多電極アレイを用いた脊髄切片間の機能的接続の再生の研究

多電極アレイ(MEA)を実体顕微鏡下のシャーレに入れます。MEAは、2つの別々のゾーンを持つグリッドに配置された電極で構成されています。

MEAに血漿を一滴加えます。ラット胚から得られた2つの脊髄スライスを、腹側を向かい合わせに配置します。

トロンビン溶液を導入し、血漿と混合し、インキュベートします。トロンビンは血漿凝固を引き起こし、MEA へのスライスの接着を促進する生物学的足場を作成します。

栄養培地を加え、攪拌下でインキュベートし、スライス間の細胞接続の形成を促進し、それらの融合を引き起こします。

実体顕微鏡下で、スライス間の組織接続を切断して病変を導入します。栄養培地を加えてインキュベートします。

インキュベーション中、ニューロンは病変全体で成長してスライスを接続します。

記録チャンバーを使用して、両方の脊髄スライスからの電気的活動を記録し、再生された機能的接続を評価します。

微小電極アレイをコーティングしたペトリ皿を実体顕微鏡下に置きます。アレイに焦点を合わせ、6マイクロリットルのチキンプラズマ液滴を電極アレイの中央に配置します。小さなへらを使用して、腹側を向かい合わせにして 2 つの脊髄切片を血漿液滴に慎重にスライドさせます。

次に、鶏の血漿液滴の周りに8マイクロリットルのトロンビンを加えます。次に、ピペットチップを使用して、鶏の血漿とトロンビンの混合物を注意深く混合し、広げます。鶏の血漿とトロンビンの混合物が粘りすぎて凝固し始める直前に、余分な液体を吸引します。次に、シャーレに蓋をし、加湿チャンバーに入れます。チャンバーを摂氏37度のインキュベーター内に約1時間置きます。

インキュベーション後、10マイクロリットルの栄養培地をサンプルに慎重に加えます。ペトリ皿に蓋をし、さらに45分間インキュベーターに戻します。次に、多電極アレイ培養アセンブリのそれぞれをローラーチューブに入れ、3ミリリットルの栄養培地を加えます。ふたをしっかりと閉め、ローラーチューブをローラードラムに入れます。ドラムを摂氏37度のインキュベーター内で1〜2 RPMで回転させます。

菌ゴム先端鉗子を使用して、多電極アレイ培養アセンブリをローラーチューブから取り外し、実体顕微鏡下でペトリ皿に入れます。組織に焦点を合わせ、2つのスライスが融合していることを確認します。

次に、アセンブリを安定させ、組織スライスに近い多電極アレイの溝にメスの刃を置きます。メスをかなり水平に持ち、メスのハンドルを持ち上げますが、メスの刃が根元から先端に転がり、溝を覆う組織を切断するようにメスの刃をアレイの溝に留めます。必要に応じて、25ゲージの針先で残存組織の接続を切断します。溝内の領域でのみ作業し、柔らかいエッジには触れないでください。

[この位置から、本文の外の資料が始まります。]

(* ===== verification/BacktestStore.v ===== *)
(** The results of backtests: [openpine/storage/backtest_storage.py] over the
    tables of [openpine/storage/migrations/003_backtest_metrics_schema.sql].

    A result is files under a run's directory and rows of three tables.  The
    directory is written under a temporary name, renamed into place and then
    committed to the tables; a restart rolls back what was not committed.  Each
    operation is a program of commands on the disk and the database that may
    fail half-way or with which the process may die ([Faults]); a transaction
    is one command.  An event loop runs one operation at a time.

    What pandas writes for records is a parameter.  Paths of directories are
    (strategy, run, kind); run identifiers are generated ("run_<hex>_<ms>") and
    hold no dot, so that the three kinds of names of two runs never meet, and
    keys of rows made from a run and a type or a number are pairs.  SQLite
    stores a NaN as NULL.  The speed figures are left out. *)

From Stdlib Require Import SpecFloat.
From S2P Require Import Prelude PyFloat Threads Faults Artifacts.

(** ** Data *)

(** What of a trade of the engine is stored; [t_record] is its row in the
    trades file ([_trade_artifact_records]). *)
Record Trade := mkTrade {
  t_id : string;
  t_exit_id : option string;
  t_exit_reason : option string;
  t_direction : string;
  t_entry_time : Z;
  t_exit_time : option Z;
  t_entry_price : float;
  t_exit_price : option float;
  t_stop_price : option float;
  t_take_profit_price : option float;
  t_qty : float;
  t_profit : option float;
  t_profit_percent : option float;
  t_commission_entry : float;
  t_commission_exit : float;
  t_bars_held : option Z;
  t_record : string
}.

(** A row of [backtest_trades]; its key stands for "<run>_trade_<i>". *)
Record TradeRow := mkTradeRow {
  trade_key : string * nat;
  tw_strategy : string;
  tw_entry_id : string;
  tw_exit_id : option string;
  tw_direction : string;
  tw_entry_time : Z;
  tw_exit_time : option Z;
  tw_entry_price : float;
  tw_exit_price : option float;
  tw_stop_price : option float;
  tw_take_profit_price : option float;
  tw_qty : float;
  tw_gross_pnl : option float;
  tw_net_pnl : option float;
  tw_net_pnl_pct : option float;
  tw_fee : option float;
  tw_slippage : option float;
  tw_bars_held : option Z;
  tw_exit_reason : option string;
  tw_created : Z
}.

(** A row of [backtest_artifacts]; its key stands for "<run>_<type>", and its
    path for the run's directory and a file name. *)
Record ArtifactRow := mkArtifactRow {
  artifact_key : string * string;
  aw_strategy : string;
  aw_file : string;
  aw_format : string;
  aw_row_count : option Z;
  aw_created : Z
}.

(** The columns of [backtest_runs] a result sets. *)
Record RunResult := mkRunResult {
  rs_metrics : list (option float);
  rs_bars_processed : Z;
  rs_result_json : string;
  rs_report_path : string;
  rs_equity_curve_path : option string;
  rs_bar_outputs_path : option string;
  rs_plot_outputs_path : option string
}.

Record RunRow := mkRunRow {
  rw_strategy : string;
  rw_status : string;
  rw_started : Z;
  rw_finished : option Z;
  rw_error : option string;
  rw_result : option RunResult;
  rw_updated : Z
}.

Inductive DirKind := Final | Tmp | Backup (hex : string).

#[export] Instance DirKind_eq_dec : EqDecision DirKind.
Proof. solve_decision. Defined.
#[export] Instance DirKind_countable : Countable DirKind.
Proof.
  refine (inj_countable' (fun k => match k with Final => inl true | Tmp => inl false | Backup h => inr h end)
            (fun x => match x with inl true => Final | inl false => Tmp | inr h => Backup h end) _).
  by intros [].
Defined.

(** A directory: its files' names and contents. *)
Abbreviation Dir := (gmap string string).
Abbreviation DirKey := (string * string * DirKind)%type.

Record Store := mkStore {
  dirs : gmap DirKey Dir;
  run_rows : gmap string RunRow;
  trade_rows : list TradeRow;
  artifact_rows : list ArtifactRow
}.

Definition set_dirs (d : gmap DirKey Dir) (s : Store) : Store := mkStore d (run_rows s) (trade_rows s) (artifact_rows s).
Definition set_runs (r : gmap string RunRow) (s : Store) : Store := mkStore (dirs s) r (trade_rows s) (artifact_rows s).

Inductive exn := OSError | ValueError | RuntimeError | DatabaseError.

(** What [save_result] is called with; [sa_hex] is the fresh name of a backup. *)
Record SaveArgs := mkSave {
  sa_run : string;
  sa_hex : string;
  sa_metrics : list (option float);
  sa_result_json : string;
  sa_trades : list Trade;
  sa_equity : option (list string);
  sa_bars : option (list string);
  sa_plots : option (list string);
  sa_csv : string;
  sa_report : string;
  sa_markdown : string;
  sa_now : Z
}.

Definition null_of_nan (x : option float) : option float :=
  match x with Some f => if is_nan f then None else Some f | None => None end.

Definition non_empty {A} (l : option (list A)) : option (list A) :=
  match l with Some (x :: l') => Some (x :: l') | _ => None end.

(** [_trade_db_rows]. *)
Definition trade_db_rows (a : SaveArgs) (strategy : string) : list TradeRow :=
  imap (fun i t => mkTradeRow (sa_run a, i) strategy (t_id t) (t_exit_id t) (t_direction t) (t_entry_time t) (t_exit_time t)
                     (t_entry_price t) (null_of_nan (t_exit_price t)) (null_of_nan (t_stop_price t))
                     (null_of_nan (t_take_profit_price t)) (t_qty t) (null_of_nan (t_profit t)) (null_of_nan (t_profit t))
                     (null_of_nan (t_profit_percent t))
                     (null_of_nan (Some (fadd (t_commission_entry t) (t_commission_exit t)))) (Some f_zero)
                     (t_bars_held t) (match opt_truthy (t_exit_id t) with Some x => Some x | None => t_exit_reason t end)
                     (sa_now a)) (sa_trades a).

多電極アレイ培養アセンブリをローラーチューブに戻し、3ミリリットルの新鮮な栄養培地を培養物に加えます。次に、ローラーチューブを摂氏37度のインキュベーター内のローラードラムに戻します。

多電極アレイ培養アセンブリを記録チャンバーに取り付け、約500マイクロリットルの細胞外溶液をアレイに適用します。次に、アセンブリを顕微鏡に取り付けます。システムが安定するまで10分間待ってから、各活動検出電極からの基本的な自発活動を10分間記録します。